Once we treated your arthritis pain, you became more active and social again. You were always the cat who prefered to be with me, so the feeling was mutual. I loved it when you would cuddle into my lap, knead and drool a little.
One day when you were seventeen, you simply stopped eating. This is not an unusual sign of illness in a cat, and sometimes it’s the only thing that says there’s something not quite right.
Anorexia in a cat is a reason to take your cat to the veterinarian as soon as possible. It can mean something easily treatable, like a fever or change in food management, or it can mean something much more serious and difficult to treat like kidney or liver disease.
I brought you to work with me the next day, and the blood testing showed advanced kidney failure. Most cats would have been losing muscle or vomiting regularly by this time, but you had shown no signs of illness.
We also checked your blood pressure. High blood pressure is often associated with kidney failure in cats, and yours was elevated. High blood pressure is often silent in our pets.

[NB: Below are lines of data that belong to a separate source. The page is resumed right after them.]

(** * Wizarr: role guards, media-client base class, identity linking and
      delegated (Jellyfin) authentication

    A shallow embedding of

    - [app/decorators.py]                  (module [Decorators]),
    - [app/services/jellyfin_auth.py]      (module [JellyfinAuth]),
    - [app/services/media/client_base.py]  (module [ClientBase]),

    together with the small part of Python (truthiness, [dict.get],
    exceptions, attributes that may be unbound) and of the SQLAlchemy
    session (query, add, commit) that this code relies on. *)

From Stdlib Require Import ZArith List String Ascii Bool Lia.
From stdpp Require Import base gmap strings pretty.
Import ListNotations.

Local Open Scope Z_scope.
Local Open Scope string_scope.
Local Open Scope list_scope.

Set Implicit Arguments.
Set Warnings "-register-all".

(* ===================================================================== *)
(** * Python values, exceptions and attributes *)
(* ===================================================================== *)

Module Py.
Lemma keeper_death_is_not_noticed_witness :
  let w := world0 (Dir (Some (mkFile "tokA" 1000))) 2000 [Idle; Unlink] in
  let self := FileLock.set_keeper (Some 0%nat) (lock0 "tokA" true) in
  let e :=
    FileLock.error LockExtendNotFoundError
      (lock_msg "file for lock " "job1" " does not exist") self in
  let w' :=
    mkWorld (Dir None) 14000 [] [os_utime; time_sleep 12000] tokens 0 0 in
  FileLock._lock self = true
  /\ Keeper._extend 3 self w = Some (Raise e, self, w')
  /\ isinstance e LockExtendError = true
  /\ FileLock.keep self w' = (Some 0%nat, self, w').
Proof.
  intros w self e w'.
  assert (L : FileLock._lock self = true) by reflexivity.
  assert (A : Keeper._extend 3 self w = Some (Raise e, self, w'))
    by (vm_compute; reflexivity).
  destruct (keeper_death_is_not_noticed 3 self w w' _ _ L A) as (_ & _ & K).
  split; [exact L|]. split; [exact A|]. split; [reflexivity|].
  exact (K 0%nat w' eq_refl).
Defined.

(** ** A lease handed over *)

Lemma open_r_quiet (w : World) (f : File) :
  quiet w -> fs w = Dir (Some f) ->
  sys_open_r w = (inr (content f), after open_r w).
Proof.
  intros Q F. unfold sys_open_r. rewrite (quiet_enter _ _ Q).
  rewrite (fs_after _ _ Q), F. reflexivity.
Qed.

(** X16.  A lease handed over to another lock object.  The lease file
    holds the token [p] (not empty) and nobody else touches it.  The object
    made with [persist=p] is Held without having acquired anything and the
    file is as it was; for this object [acquire] is a no-op, and its
    [release] removes the file: in all, the file was read once and removed
    once. *)
Theorem persist_handover_can_release
    (encrypt : string -> string) (h : Host) (nm : string) (tmo stl : Z)
    (p : string) (w : World) (f : File) :
  p <> EmptyString ->
  quiet w ->
  fs w = Dir (Some f) ->
  content f = p ->
  exists self w1 w2,
    FileLock.init encrypt h nm tmo stl (Some p) w = (Return self, w1)
    /\ FileLock._lock self = true
    /\ FileLock.id self = p
    /\ fs w1 = Dir (Some f)
    /\ (forall fuel t pi,
          FileLock.acquire fuel self t pi w1 = Some (Return tt, self, w1))
    /\ FileLock.release self w1
       = (Return tt, FileLock.set_lock false self, w2)
    /\ fs w2 = Dir None
    /\ calls w2 = [os_remove; open_r] ++ calls w.
Proof.
  intros NE Q F C.
  assert (Q1 : quiet (after open_r w)) by (apply quiet_after, Q).
  assert (F1 : fs (after open_r w) = Dir (Some f))
    by (rewrite fs_after; auto).
  destruct (enter_calm_head os_remove (after open_r w)) as [En Fa].
  { unfold quiet in Q1. destruct (script (after open_r w)) as [|e l];
      [reflexivity|]. cbn in Q1. apply andb_true_iff in Q1. apply Q1. }
  do 3 eexists. split.
  - unfold FileLock.init. rewrite (truthy_nonempty p NE).
    rewrite (open_r_quiet w f Q F), C, String.eqb_refl. reflexivity.
  - cbn [FileLock._lock FileLock.id].
    split; [reflexivity|]. split; [reflexivity|]. split; [exact F1|].
    split; [reflexivity|].
    unfold FileLock.release, sys_remove. cbn [FileLock._lock negb].
    rewrite En, Fa, F1. split; [reflexivity|]. split; reflexivity.
Qed.
(** C8. [addToWorkingSet] is idempotent by file path.  For two documents
    of the same path, the second of two calls changes nothing (state and
    notifications); neither call changes the current document; afterwards
    the working set holds exactly one entry of that path; when the path
    was not there before, the first document was appended at the end and
    the two calls together emitted exactly one [workingSetAdd]; when it
    was there, nothing happened at all. *)
Theorem addToWorkingSet_idempotent st d1 d2 :
  pathOf d1 = pathOf d2 →
  NoDup (pathOf <$> _workingSet st) →
  let st1 := addToWorkingSet d1 st in
  let st2 := addToWorkingSet d2 st1 in
  st2 = st1 ∧
  _currentDocument st1 = _currentDocument st ∧
  _currentDocument st2 = _currentDocument st ∧
  length (filter (λ e, pathOf e = pathOf d1) (_workingSet st2)) = 1 ∧
  (_findInWorkingSet st (file d1) = (-1)%Z →
     _workingSet st2 = _workingSet st ++ [d1] ∧
     events st2 = events st ++ [workingSetAdd d1]) ∧
  (_findInWorkingSet st (file d1) ≠ (-1)%Z → st2 = st).
Proof.
  intros Hp Hnd st1 st2.
  assert (Hsame : st2 = st1).
  { subst st2. apply addToWorkingSet_present.
    rewrite <- (find_same_path _ (file d1) (file d2) Hp).
    apply (addToWorkingSet_member d1 st). }
  rewrite Hsame. subst st1.
  split_and!; [done|apply addToWorkingSet_current..| | |].
  - destruct (decide (_findInWorkingSet st (file d1) = (-1)%Z)) as [Habs|Hin].
    + rewrite addToWorkingSet_absent by exact Habs. simpl.
      rewrite filter_app, count_path_absent.
      * by rewrite filter_cons_True.
      * by apply find_absent.
    + rewrite addToWorkingSet_present by exact Hin.
      destruct (findFrom_inv _ _ _ _ eq_refl Hin ltac:(lia))
        as (i & e & _ & Hl & He & _).
      rewrite <- (count_path_nodup _ e Hnd); [|by eapply list_elem_of_lookup_2].
      f_equal. apply list_filter_iff. intros x. unfold pathOf in *. by rewrite He.
  - intros Habs. by rewrite addToWorkingSet_absent.
  - intros Hin. by apply addToWorkingSet_present.
Qed.

(** ** Closing a document *)

Section Close.

Variable isWithinProject : string -> bool.

Lemma showInEditor_current d st :
  _currentDocument (showInEditor isWithinProject d st) = Some d.
Proof. unfold showInEditor. by case_decide. Qed.

Lemma showInEditor_member_ws d st :
  _findInWorkingSet st (file d) ≠ (-1)%Z →
  _workingSet (showInEditor isWithinProject d st) = _workingSet st.
Proof.
  intros Hin. unfold showInEditor. case_decide; [done|].
  rewrite addToWorkingSet_present by exact Hin. by destruct isWithinProject.
Qed.
Lemma im_update_ok s id kt vt k v :
  im_inv s -> im_types s id = Some (kt, vt) -> comparable_value kt k = true ->
  exists m', im_big_map_update id k v s =
      (Ok tt, mkInMemory (im_next_id s) (<[id := mkMapInfo m' kt vt]> (im_big_maps s))) /\
    map_info_ok (mkMapInfo m' kt vt) /\
    (forall k', comparable_value kt k' = true ->
       option_map snd (bt_spec fst k' m') = if comparable_eqb k' k then v else im_view s id k').
Proof.
  intros Hs (m&Hm)%im_types_Some Hk. destruct (Hs _ _ Hm) as [_ [Hkeys Hsort]].
  unfold im_big_map_update, im_view, access_big_map, get, mbind, M_bind, lift.
  rewrite Hm. cbn. destruct v as [v|].
  - destruct (bt_insert_ok fst kt (E := LazyStorageError) (k, v) m Hk Hkeys Hsort)
      as (m'&->&?&?&_&Hspec). exists m'. repeat split; try done.
    intros k' Hk'. rewrite Hspec by done. cbn. by destruct (comparable_eqb k' k).
  - destruct (bt_remove_ok fst kt (E := LazyStorageError) k m Hk Hkeys Hsort)
      as (m'&->&?&?&_&Hspec). exists m'. repeat split; try done.
    intros k' Hk'. rewrite Hspec by done. cbn. by destruct (comparable_eqb k' k).
Qed.

#[global] Program Instance InMemory_laws : LazyStorageLaws InMemoryLazyStorage := {|
  ls_inv := im_inv; ls_types := im_types; ls_view := im_view
|}.
Next Obligation. done. Qed.
Next Obligation. intros. by eapply im_read_ok. Qed.
Next Obligation. intros. by eapply im_read_ok. Qed.
Next Obligation.
  intros s id kt vt k v Hs Ht Hk. destruct (im_update_ok s id kt vt k v Hs Ht Hk) as (m'&Hu&Hok&Hview).
  eexists. split; [exact Hu|]. pose proof Ht as (m&Hm)%im_types_Some. split_and!.
  - apply im_insert_inv; [done..| |lia]. by apply Hs in Hm as [? _].
  - intros id'. rewrite im_types_insert. case_decide; [by subst|done].
  - intros id' k' Hne. rewrite im_view_insert. by rewrite decide_False.
  - intros k' Hk'. rewrite im_view_insert, decide_True by done. by apply Hview.
Qed.
Next Obligation.
  intros s kt vt Hs. exists (im_next_id s). eexists. split; [reflexivity|]. split_and!.
  - apply (im_insert_inv s); [done| |cbn; lia..]. split; constructor.
  - unfold im_types. by rewrite im_fresh.
  - intros id'. apply (im_types_insert s).
  - intros id' k. rewrite (im_view_insert s). by case_decide.
Qed.
Next Obligation.
  intros s src kt vt Hs (m&Hm)%im_types_Some. exists (im_next_id s).
  unfold big_map_copy, InMemory_LazyStorage, im_big_map_copy, get_next_id, access_big_map, get,
    mbind, M_bind, lift. cbn. rewrite Hm. eexists. split; [reflexivity|]. split_and!.
  - apply (im_insert_inv s); [done| |cbn; lia..]. by apply Hs in Hm as [_ ?].
  - unfold im_types. by rewrite im_fresh.
  - intros id'. rewrite (im_types_insert s). case_decide; [|done]. unfold im_types. by rewrite Hm.
  - intros id' k. rewrite (im_view_insert s). case_decide; [|done]. unfold im_view. by rewrite Hm.
Qed.
Next Obligation.
  intros s id Hs. eexists. split; [reflexivity|]. split_and!.
  - intros id' info. cbn. rewrite lookup_delete_Some. intros [_ ?]. by apply Hs.
  - unfold im_types. cbn. by rewrite lookup_delete_eq.
  - intros id' Hne. unfold im_types. cbn. by rewrite lookup_delete_ne.
  - intros id' k Hne. unfold im_view. cbn. by rewrite lookup_delete_ne.
Qed.

(** * Big maps against the interface *)

Section big_map_laws.
Context {St : Type} `{LSL : LazyStorageLaws St}.

(** A big map that fits a storage: its overlay is a search tree on keys of its
    type, its id, if any, is a map of the storage with its types. *)
Definition big_map_ok (s : St) (m : BigMap) : Prop :=
  Forall (fun e => comparable_value (bm_key_type m) e.1 = true) (bm_overlay m) /\
  bt_sorted fst (bm_overlay m) /\
  (forall id, bm_id m = Some id -> ls_types s id = Some (bm_key_type m, bm_value_type m)).

Definition to_dyn (s : St) : DynLazyStorage := mkDyn St LS s.

(** The meaning of a big map: the overlay wins over the storage. *)
Definition big_map_view (s : St) (m : BigMap) (k : TypedValue) : option TypedValue :=
  match bt_spec fst k (bm_overlay m) with
  | Some (_, change) => change
  | None => id ← bm_id m; ls_view s id k
  end.
(* ===== verification/ByteRepr.v ===== *)
(** Readable and binary representations of addresses, keys, key hashes, signatures.

    Models [contrib/mir/src/ast/byte_repr_trait.rs] and its implementations in
    [ast/michelson_address.rs], [ast/michelson_address/*.rs],
    [ast/michelson_key.rs], [ast/michelson_key_hash.rs] and
    [ast/michelson_signature.rs].  [Address::from_bytes]
    is [Address_from_bytes], and so on. *)

From S2P Require Import Prelude Syntax External.

(** The explanation inside [WrongFormat], a formatted string in the source. *)
Inductive FormatError : Set :=
  | FE_Size (expected actual : nat)
  | FE_Padding (b : byte)
  | FE_Base58
  | FE_Bytes
  | FE_EntrypointLength (n : nat)
  | FE_EntrypointByte (b : byte)
  | FE_ExplicitDefault.

Inductive ByteReprError : Set :=
  | UnknownPrefix (p : bytes)
  | WrongFormat (e : FormatError).

Abbreviation R := (outcome ByteReprError).

(** [?] on the results of [HashTrait::from_b58check] and [try_from_bytes]. *)
Definition b58_result {A} (o : option A) : R A := ok_or (WrongFormat FE_Base58) o.
Definition bytes_result {A} (o : option A) : R A := ok_or (WrongFormat FE_Bytes) o.

Definition check_min_size (data : bytes) (min_size : nat) : R unit :=
  if length data <? min_size then Err (WrongFormat (FE_Size min_size (length data))) else Ok tt.
Definition check_exact_size (data : bytes) (size : nat) : R unit :=
  if negb (length data =? size) then Err (WrongFormat (FE_Size size (length data))) else Ok tt.

(** [&data[0..n]] on a [str]: a panic unless [n] is a character boundary. *)
Definition is_char_boundary (data : bytes) (n : nat) : bool :=
  (n =? 0) || match data !! n with
              | Some b => negb ((128 <=? Byte.to_N b)%N && (Byte.to_N b <? 192)%N)
              | None => n =? length data
              end.
Definition str_prefix (data : bytes) (n : nat) : R bytes :=
  if is_char_boundary data n then Ok (take n data) else Panic PSlice.

(** * Entrypoints (michelson_address/entrypoint.rs) *)

Module EntrypointRepr.
Definition MAX_EP_LEN : nat := 31.

Definition check_ep_name_len (ep : bytes) : R unit :=
  if MAX_EP_LEN <? length ep then Err (WrongFormat (FE_EntrypointLength (length ep))) else Ok tt.

Definition in_range (lo hi b : byte) : bool :=
  ((Byte.to_N lo <=? Byte.to_N b) && (Byte.to_N b <=? Byte.to_N hi))%N.
(** [b'_' | b'0'..=b'9' | b'a'..=b'z' | b'A'..=b'Z']. *)
Definition alpha_num (b : byte) : bool :=
  Byte.eqb b Byte.x5f || in_range Byte.x30 Byte.x39 b || in_range Byte.x61 Byte.x7a b
  || in_range Byte.x41 Byte.x5a b.
(** [b'.' | b'%' | b'@']. *)
Definition ep_punctuation (b : byte) : bool :=
  Byte.eqb b Byte.x2e || Byte.eqb b Byte.x25 || Byte.eqb b Byte.x40.

Fixpoint check_ep_chars (first_char : bool) (ep : bytes) : R unit :=
  match ep with
  | [] => Ok tt
  | c :: ep =>
      if alpha_num c then check_ep_chars false ep
      else if ep_punctuation c && negb first_char then check_ep_chars false ep
      else Err (WrongFormat (FE_EntrypointByte c))
  end.

Definition check_ep_name (ep : bytes) : R unit :=
  _ ← check_ep_name_len ep; check_ep_chars true ep.

(** [TryFrom<String>], also used for [&str]. *)
Definition try_from_str (s : bytes) : R Entrypoint :=
  match s with
  | [] => Ok default_ep
  | _ => _ ← check_ep_name s; Ok (mkEntrypoint s)
  end.

(** [TryFrom<&[u8]>]: the explicit default is refused. *)
Definition try_from_bytes (s : bytes) : R Entrypoint :=
  match s with
  | [] => Ok default_ep
  | _ =>
      _ ← check_ep_name s;
      let ep := mkEntrypoint s in
      if is_default ep then Err (WrongFormat FE_ExplicitDefault) else Ok ep
  end.

(** [TryFrom<FieldAnnotation>]. *)
Definition try_from_field_ann (s : bytes) : R Entrypoint :=
  _ ← check_ep_name_len s; Ok (mkEntrypoint s).
End EntrypointRepr.

Section repr.
Context {X : External}.

(** Tag and hash, as [to_bytes] of keys and key hashes writes them. *)
Definition tagged (tag : byte) (h : bytes) : bytes := tag :: h.
Definition hash_of (k : HashKind) (bs : bytes) : R bytes := bytes_result (x_try_from_bytes k bs).
Definition hash_of_b58 (k : HashKind) (s : bytes) : R bytes := b58_result (x_from_b58check k s).

(** * Key hashes (michelson_key_hash.rs) *)

Definition KeyHash_BYTE_SIZE : nat := 21.
Definition KeyHash_BASE58_SIZE : nat := 36.

Definition KeyHash_from_base58_check (data : bytes) : R KeyHash :=
  _ ← check_exact_size data KeyHash_BASE58_SIZE;
  p ← str_prefix data 3;
  if decide (p = str "tz1") then h ← hash_of_b58 Hk_Tz1 data; Ok (Tz1 h)
  else if decide (p = str "tz2") then h ← hash_of_b58 Hk_Tz2 data; Ok (Tz2 h)
  else if decide (p = str "tz3") then h ← hash_of_b58 Hk_Tz3 data; Ok (Tz3 h)
  else if decide (p = str "tz4") then h ← hash_of_b58 Hk_Tz4 data; Ok (Tz4 h)
  else Err (UnknownPrefix p).

Definition KeyHash_from_bytes (bs : bytes) : R KeyHash :=
  _ ← check_exact_size bs KeyHash_BYTE_SIZE;
  match bs with
  | Byte.x00 :: h => h ← hash_of Hk_Tz1 h; Ok (Tz1 h)
  | Byte.x01 :: h => h ← hash_of Hk_Tz2 h; Ok (Tz2 h)
  | Byte.x02 :: h => h ← hash_of Hk_Tz3 h; Ok (Tz3 h)
  | Byte.x03 :: h => h ← hash_of Hk_Tz4 h; Ok (Tz4 h)
  | b :: _ => Err (UnknownPrefix [b])
  | [] => Panic PSlice
  end.

Definition KeyHash_to_base58_check (k : KeyHash) : bytes :=
  match k with
  | Tz1 h => x_to_base58_check Hk_Tz1 h
  | Tz2 h => x_to_base58_check Hk_Tz2 h
  | Tz3 h => x_to_base58_check Hk_Tz3 h
  | Tz4 h => x_to_base58_check Hk_Tz4 h
  end.

Definition KeyHash_to_bytes (k : KeyHash) : bytes :=
  match k with
  | Tz1 h => tagged Byte.x00 h
  | Tz2 h => tagged Byte.x01 h
  | Tz3 h => tagged Byte.x02 h
  | Tz4 h => tagged Byte.x03 h
  end.

(** * Keys (michelson_key.rs) *)

Definition Key_MIN_BASE58_SIZE : nat := 54.
Definition Key_MIN_BYTE_SIZE : nat := 32.

Definition Key_from_base58_check (data : bytes) : R Key :=
  _ ← check_min_size data Key_MIN_BASE58_SIZE;
  p ← str_prefix data 4;
  if decide (p = str "edpk") then k ← hash_of_b58 Hk_PkEd25519 data; Ok (Key_Ed25519 k)
  else if decide (p = str "sppk") then k ← hash_of_b58 Hk_PkSecp256k1 data; Ok (Key_Secp256k1 k)
  else if decide (p = str "p2pk") then k ← hash_of_b58 Hk_PkP256 data; Ok (Key_P256 k)
  else if decide (p = str "BLpk") then k ← hash_of_b58 Hk_PkBls data; Ok (Key_Bls k)
  else Err (UnknownPrefix p).

Definition Key_from_bytes (bs : bytes) : R Key :=
  _ ← check_min_size bs Key_MIN_BYTE_SIZE;
  match bs with
  | Byte.x00 :: k => k ← hash_of Hk_PkEd25519 k; Ok (Key_Ed25519 k)
  | Byte.x01 :: k => k ← hash_of Hk_PkSecp256k1 k; Ok (Key_Secp256k1 k)
  | Byte.x02 :: k => k ← hash_of Hk_PkP256 k; Ok (Key_P256 k)
  | Byte.x03 :: k => k ← hash_of Hk_PkBls k; Ok (Key_Bls k)
  | b :: _ => Err (UnknownPrefix [b])
  | [] => Panic PSlice
  end.

Definition Key_to_base58_check (k : Key) : bytes :=
  match k with
  | Key_Ed25519 k => x_to_base58_check Hk_PkEd25519 k
  | Key_Secp256k1 k => x_to_base58_check Hk_PkSecp256k1 k
  | Key_P256 k => x_to_base58_check Hk_PkP256 k
  | Key_Bls k => x_to_base58_check Hk_PkBls k
  end.

Definition Key_to_bytes (k : Key) : bytes :=
  match k with
  | Key_Ed25519 k => tagged Byte.x00 k
  | Key_Secp256k1 k => tagged Byte.x01 k
  | Key_P256 k => tagged Byte.x02 k
  | Key_Bls k => tagged Byte.x03 k
  end.

(** * Signatures (michelson_signature.rs) *)

Definition BLS_BYTE_LENGTH : nat := 96.
Definition GENERIC_BYTE_LENGTH : nat := 64.

(** The base58 prefixes of [defsignature!]. *)
Definition sig_prefix_ed25519 : bytes := map byte_of_N [9; 245; 205; 134; 18]%N.
Definition sig_prefix_secp256k1 : bytes := map byte_of_N [13; 115; 101; 19; 63]%N.
Definition sig_prefix_p256 : bytes := map byte_of_N [54; 240; 44; 52]%N.
Definition sig_prefix_generic : bytes := map byte_of_N [4; 130; 43]%N.

(** [SignatureTrait::from_b58check]. *)
Definition sig_from_b58check (prefix : bytes) (s : bytes) : R bytes :=
  bs ← b58_result (x_from_base58check s);
  if negb (length bs =? length prefix + GENERIC_BYTE_LENGTH) then Err (WrongFormat FE_Base58)
  else if decide (take (length prefix) bs = prefix) then Ok (drop (length prefix) bs)
  else Err (WrongFormat FE_Base58).

(** [SignatureTrait::to_base58_check]. *)
Definition sig_to_base58_check (prefix : bytes) (s : bytes) : bytes := x_to_base58check (prefix ++ s).

(** The local [from_b58check], used for BLS signatures. *)
Definition bls_from_b58check (s : bytes) : R bytes :=
  bytes_with_checksum ← b58_result (x_from_base58 s);
  if length bytes_with_checksum <? 4 then Err (WrongFormat FE_Base58)
  else
    let n := length bytes_with_checksum - 4 in
    let bs := take n bytes_with_checksum in
    let checksum := drop n bytes_with_checksum in
    if decide (take 4 (x_sha256 (x_sha256 bs)) = checksum) then Ok bs
    else Err (WrongFormat FE_Base58).

Definition starts_with (data : bytes) (p : bytes) : bool := bool_decide (take (length p) data = p).

Definition Signature_from_base58_check (data : bytes) : R Signature :=
  if starts_with data (str "edsig") then s ← sig_from_b58check sig_prefix_ed25519 data; Ok (Sig_Ed25519 s)
  else if starts_with data (str "spsig1") then s ← sig_from_b58check sig_prefix_secp256k1 data; Ok (Sig_Secp256k1 s)
  else if starts_with data (str "p2sig") then s ← sig_from_b58check sig_prefix_p256 data; Ok (Sig_P256 s)
  else if starts_with data (str "BLsig") then
    raw_bytes ← bls_from_b58check data;
    if length raw_bytes <? 4 then Panic PSlice else Ok (Sig_Bls (drop 4 raw_bytes))
  else if starts_with data (str "sig") then s ← sig_from_b58check sig_prefix_generic data; Ok (Sig_Generic s)
  else Err (UnknownPrefix data).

Then I got ready to start some treatment. We gave you fluids under the skin and an appetite stimulant pill. I picked up blood pressure medications. Giving you medications by mouth was going to work okay, because you would let me pill you. This, not unexpected, disease was something we could manage.
And then you had sudden neurological changes, as if you’d had a stroke. You had a hard time walking, but couldn’t rest comfortably. You had vision changes, and most heart-breaking of all, you didn’t seem to recognize me anymore.
When we got home that afternoon, I had a difficult conversation with my husband. A cat with kidney disease and high blood pressure was one thing. That was something we would be able to treat, and probably improve your quality of life for a while.
Once you were blind and didn’t recognize us any more, then what were our options? Treating you with anti-clot drugs and putting you on IV fluids while we waited to see if your signs would improve over the next few days was possible, and may have helped. But it did truly break my heart to see you pacing at the back of the carrier, weaving and crying out.
Unfortunately, it was time to say goodbye.
Oh, Max, this wasn’t a decision we took lightly. Were there things we could do for you? If I started looking, I could probably find lots of things to try. Would they help you? Unknown. How long would they last? Also, unknown.
We were on the knife-edge of your life and death. The decision came up so quickly. Two days ago, as far as we knew, we had an old but relatively health cat. But then, in a flash, we were trying to predict how much quality of life we could give you.
I completely empathize with pet owners who have to make these choices, with little time and little to no warning. The pressure to make a decision that was the best thing for you, my Max, was immense. And we did the best we could.